Taehyung menjatuhkan tubuh di sebelah Jungkook dan memeluk tubuh itu, juga merapikan selimut yang telah tersingkap untuk menutupi tubuh telanjang mereka berdua.
"Sial," ia mendesis dengan setengah mengerang. Tangannya ia lingkarkan pada tubuh Jungkook sambil mengusap peluh yang masih menempel. "Kau seharusnya tidak menyerahkan kali pertamamu padaku, dasar bodoh."

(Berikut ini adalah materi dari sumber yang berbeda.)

(* ===== verification/Rank.v ===== *)
(** * Ranking search answers: [storage/memory_rank.go]

    The answer to a memory-engine search: all matches while they fit, afterwards the best of
    the matches looked at, kept in a binary heap. The arena that hash copies are cut from is
    left out: values here are not shared. *)

From S2P Require Import Prelude Types Text Search SortedIDs.
Local Open Scope Z_scope.
#[local] Set Warnings "-clear-no-such-hyp".

Record rankEntry := mkEntry { re_sources : Z; re_id : nat; re_tie : Z; re_idx : nat }.

Record searchRanker := mkRanker {
  rk_expr : SearchExpr;
  rk_out : list File;
  rk_ids : list nat;
  rk_heap : option (list rankEntry);
  rk_seed : Z;
  rk_matches : Z;
}.

(** [searchRanker{expr: expr}]. *)
Definition newRanker (expr : SearchExpr) : searchRanker := mkRanker expr [] [] None 0 0.

Definition below (a b : rankEntry) : bool :=
  if negb (re_sources a =? re_sources b) then re_sources a <? re_sources b
  else if negb (re_tie a =? re_tie b) then re_tie a <? re_tie b
  else (re_id b <? re_id a)%nat.

(** [copy(h[:], f.Hash)] into eight zero bytes. *)
Definition hashWord (hash : bytes) : Z := le_combine (take 8 hash ++ replicate (8 - length hash) 0).

Definition xorShift (z n : Z) : Z := Z.lxor z (Z.shiftr z n).

Definition rankTie (seed : Z) (f : File) : Z :=
  let z := Z.lxor (Z.lxor seed (hashWord (f_Hash f))) (u64 (f_Size f * 0x9e3779b97f4a7c15)) in
  let z := u64 (xorShift z 30 * 0xbf58476d1ce4e5b9) in
  let z := u64 (xorShift z 27 * 0x94d049bb133111eb) in
  xorShift z 31.

(** [hash/fnv]'s 64-bit FNV-1a. *)
Definition fnv64a_write (h : Z) (b : bytes) : Z :=
  fold_left (λ h c, u64 (Z.lxor h c * 1099511628211)) b h.

Definition kindIndex (k : SearchKind) : Z :=
  match k with
  | SearchText => 0 | SearchAnd => 1 | SearchOr => 2 | SearchAndNot => 3 | SearchString => 4
  | SearchUInt32 => 5 | SearchUInt64 => 6 | SearchHash => 7 | SearchRelated => 8
  end.

Definition seedBytes (e : SearchExpr) : bytes :=
  u8 (kindIndex (se_Kind e) + 1) :: le_split 4 (se_TagType e) ++ le_split 8 (se_ValueUint e) ++
  se_Text e ++ [0] ++ se_ValueString e ++ [0].

Fixpoint seedWalk (h : Z) (e : SearchExpr) : Z :=
  let h := fnv64a_write h (seedBytes e) in
  match e with
  | mkSearchExpr _ _ _ _ _ l r _ =>
      let h := match l with Some l => seedWalk h l | None => fnv64a_write h [0] end in
      match r with Some r => seedWalk h r | None => fnv64a_write h [0] end
  end.

Definition searchSeed (e : SearchExpr) : Z := seedWalk 14695981039346656037 e.

(** The loop over a node's children: the one that ranks lowest, or the node. *)
Definition leastOf (h : list rankEntry) (i : nat) : nat :=
  fold_left (λ least child,
      match h !! child, h !! least with
      | Some c, Some l => if below c l then child else least
      | _, _ => least
      end)
    [2 * i + 1; 2 * i + 2]%nat i.

Definition swap (h : list rankEntry) (i j : nat) : list rankEntry :=
  match h !! i, h !! j with
  | Some a, Some b => <[j := a]> (<[i := b]> h)
  | _, _ => h
  end.

(** The position only moves down, so as many rounds as the heap is long are enough. *)
Fixpoint siftFrom (rounds i : nat) (h : list rankEntry) : list rankEntry :=
  match rounds with
  | O => h
  | S rounds =>
      let least := leastOf h i in
      if (least =? i)%nat then h else siftFrom rounds least (swap h i least)
  end.

Definition siftDown (i : nat) (h : list rankEntry) : list rankEntry := siftFrom (length h) i h.

(** [for i := len(heap)/2 - 1; i >= 0; i--]. *)
Definition heapify (h : list rankEntry) : list rankEntry :=
  fold_left (λ h i, siftDown i h) (rev (seq 0 (length h / 2))) h.

Fixpoint entriesFrom (seed : Z) (i : nat) (out : list File) (ids : list nat) : list rankEntry :=
  match out, ids with
  | f :: out, id :: ids => mkEntry (f_Sources f) id (rankTie seed f) i :: entriesFrom seed (S i) out ids
  | _, _ => []
  end.

(** The heap, built on the first match past the cap. *)
Definition buildHeap (r : searchRanker) : searchRanker :=
  match rk_heap r with
  | Some _ => r
  | None =>
      let seed := searchSeed (rk_expr r) in
      { r with rk_seed := seed; rk_ids := [];
               rk_heap := Some (heapify (entriesFrom seed 0 (rk_out r) (rk_ids r))) }
  end.

(** A match against the worst one kept. The heap holds [MaxSearchResults] entries, so it has
    a top. *)
Definition challenge (id : nat) (f : File) (r : searchRanker) : searchRanker :=
  match rk_heap r with
  | Some ((top :: _) as heap) =>
      let e := mkEntry (f_Sources f) id (rankTie (rk_seed r) f) (re_idx top) in
      if below top e then
        { r with rk_out := <[re_idx e := f]> (rk_out r); rk_heap := Some (siftDown 0 (<[0%nat := e]> heap)) }
      else r
  | _ => r
  end.

Definition add (id : nat) (f : File) (r : searchRanker) : searchRanker * bool :=
  let r := { r with rk_matches := rk_matches r + 1 } in
  if length (rk_out r) <? MaxSearchResults then
    ({ r with rk_out := rk_out r ++ [f]; rk_ids := rk_ids r ++ [id] }, true)
  else
    let r := challenge id f (buildHeap r) in
    (r, rk_matches r <? searchRankScan).

(** Best first: what [slices.SortFunc] does with the comparison of [result]. *)
Definition notBelow (a b : rankEntry) : Prop := below a b = false.
#[export] Instance notBelow_dec : RelDecision notBelow.
Proof. intros a b. unfold notBelow. apply _. Defined.

Definition result_ (r : searchRanker) : list File :=
  match rk_heap r with
  | None => rk_out r
  | Some heap => omap (λ e, rk_out r !! re_idx e) (merge_sort notBelow heap)
  end.

(** The loops of [FindBySearch]: every match is added until the ranker has seen enough. *)
Fixpoint rankAll (ms : list (nat * File)) (r : searchRanker) : searchRanker :=
  match ms with
  | [] => r
  | (id, f) :: ms => let '(r, more) := add id f r in if more then rankAll ms r else r
  end.

(** ** The order *)

Lemma below_iff a b :
  below a b = true ↔
    re_sources a < re_sources b ∨
    re_sources a = re_sources b ∧ (re_tie a < re_tie b ∨ re_tie a = re_tie b ∧ (re_id b < re_id a)%nat).
Proof.
  unfold below. destruct (Z.eqb_spec (re_sources a) (re_sources b)); cbn [negb]; [|lia].
  destruct (Z.eqb_spec (re_tie a) (re_tie b)); cbn [negb]; rewrite ?Nat.ltb_lt, ?Z.ltb_lt; lia.
Qed.

Lemma notBelow_iff a b :
  notBelow a b ↔
    re_sources b < re_sources a ∨
    re_sources a = re_sources b ∧ (re_tie b < re_tie a ∨ re_tie a = re_tie b ∧ (re_id a <= re_id b)%nat).
Proof. unfold notBelow. rewrite <- not_true_iff_false, below_iff. lia. Qed.

#[export] Instance notBelow_trans : Transitive notBelow.
Proof. intros a b c. rewrite !notBelow_iff. lia. Qed.

#[export] Instance notBelow_total : Total notBelow.
Proof. intros a b. rewrite !notBelow_iff. lia. Qed.

Lemma notBelow_refl a : notBelow a a.
Proof. rewrite notBelow_iff. lia. Qed.

(** ** The heap *)

(** The entry at [c], if any, does not rank under the one at [p]: the worst is on top. *)
Definition ord (h : list rankEntry) (p c : nat) : Prop :=
  ∀ a b, h !! p = Some a → h !! c = Some b → notBelow b a.

Definition child (p c : nat) : Prop := c = (2 * p + 1)%nat ∨ c = (2 * p + 2)%nat.

Definition heapFrom (k : nat) (h : list rankEntry) : Prop := ∀ p c, (k <= p)%nat → child p c → ord h p c.

(** Heap order everywhere from [k] on but at [i], whose children its parent covers. *)
Definition heapBut (k i : nat) (h : list rankEntry) : Prop :=
  (∀ p c, (k <= p)%nat → p ≠ i → child p c → ord h p c) ∧
  (∀ p c, (k <= p)%nat → child p i → child i c → ord h p c).

Lemma leastOf_spec h i :
  let l := leastOf h i in
  (l = i ∨ child i l ∧ (∃ a b, h !! i = Some a ∧ h !! l = Some b ∧ below b a = true)) ∧
  (∀ c, child i c → ord h l c).
Proof.
  unfold leastOf. cbn [fold_left]. set (c1 := (2 * i + 1)%nat). set (c2 := (2 * i + 2)%nat).
  destruct (h !! i) as [a|] eqn:Ei.
  2:{ assert (h !! c1 = None) as -> by (apply lookup_ge_None; apply lookup_ge_None in Ei; lia).
      assert (h !! c2 = None) as -> by (apply lookup_ge_None; apply lookup_ge_None in Ei; lia).
      split; [by left|]. intros c _ x y Ex. congruence. }
  assert (∀ l b, h !! l = Some b → (∀ x, h !! c1 = Some x → notBelow x b) → (∀ x, h !! c2 = Some x → notBelow x b) →
    ∀ c, child i c → ord h l c) as Hord.
  { intros l b El H1 H2 c [->| ->] x y Ex Ey; rewrite El in Ex; injection Ex as <-; auto. }
  destruct (h !! c1) as [b1|] eqn:E1.
  2:{ assert (h !! c2 = None) as E2 by (apply lookup_ge_None; apply lookup_ge_None in E1; lia).
      rewrite E2 in *. split; [by left|]. by apply (Hord i a). }
  destruct (below b1 a) eqn:B1.
  - rewrite E1. destruct (h !! c2) as [b2|] eqn:E2.
    2:{ split; [right; split; [by left|]; by exists a, b1|]. apply (Hord c1 b1); [done| |done].
        intros x [= <-]. apply notBelow_refl. }
    destruct (below b2 b1) eqn:B2.
    + split; [right; split; [by right|]; exists a, b2; split_and!; [done|done|]|].
      { apply below_iff in B1. apply below_iff in B2. apply below_iff. lia. }
      apply (Hord c2 b2); [done| |]; intros x [= <-]; [|apply notBelow_refl].
      apply below_iff in B2. apply notBelow_iff. lia.
    + split; [right; split; [by left|]; by exists a, b1|]. apply (Hord c1 b1); [done| |]; intros x [= <-]; [|done].
      apply notBelow_refl.
  - rewrite Ei. destruct (h !! c2) as [b2|] eqn:E2.
    2:{ split; [by left|]. apply (Hord i a); [done| |done]. by intros x [= <-]. }
    destruct (below b2 a) eqn:B2.
    + split; [right; split; [by right|]; by exists a, b2|].
      apply (Hord c2 b2); [done| |]; intros x [= <-]; [|apply notBelow_refl].
      apply below_iff in B2. apply not_true_iff_false in B1. rewrite below_iff in B1. apply notBelow_iff. lia.
    + split; [by left|]. apply (Hord i a); [done| |]; by intros x [= <-].
Qed.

Jungkook tertawa kecil, sedikit serak karena suara seperti habis untuk mendesah. "Bukan masalah, aku tidak keberatan."
Fin.
Halo! Ini kali pertama saya membuat ff kotor dengan hanya sedikit warning, loh! Oh ya, sepertinya waktu itu ada komentar 'desahnya kurang' waah maaf sekali, saya kurang suka menuliskan desahan karena menurut saya itu hanya nyampah. Lebih enak menjelaskan gimana hausnya mereka sama apa yang mereka lakukan dan apa yang buat mereka kehausan. Maaf, saya memang sampah dengan ff saya ini, tapi, saya nggak mungkin makin membuat diri saya sampah dengan desahan di mana-mana. Maaf ya, tapi serius, ini tipe saya menulis. Kalau kurang nyaman, silakan pergi. Saya tidak pernah mengemis pada kalian untuk membaca ini.
Ah astaga—apa-apaan ini, kenapa malah ngomel begini hahaha.
Omong-omong, maaf untuk fiksi yang sepertinya kurang oke ini. Jujur, saya sendiri ngerasa kali ini cara saya menulis bukan saya yang biasanya. Terlalu pendek rasanya buat saya biasanya, tapi… ya saya juga menyerah membuatnya panjang karena—mau apa lagi yang perlu ditambah ke dalam?
Ya, mungkin sampai sini saja ff polos dari hwangsaeya. Maafkan karena belum bisa posting yang MinYoon karena—astaga, filenya hilang dan aku malaaaas mengetiknya ulang (cry).
Sampai jumpa di fiksi berikutnya. Tidak mau buat janji lagi, takut jadi bohong. Terima kasih. Sampai jumpa.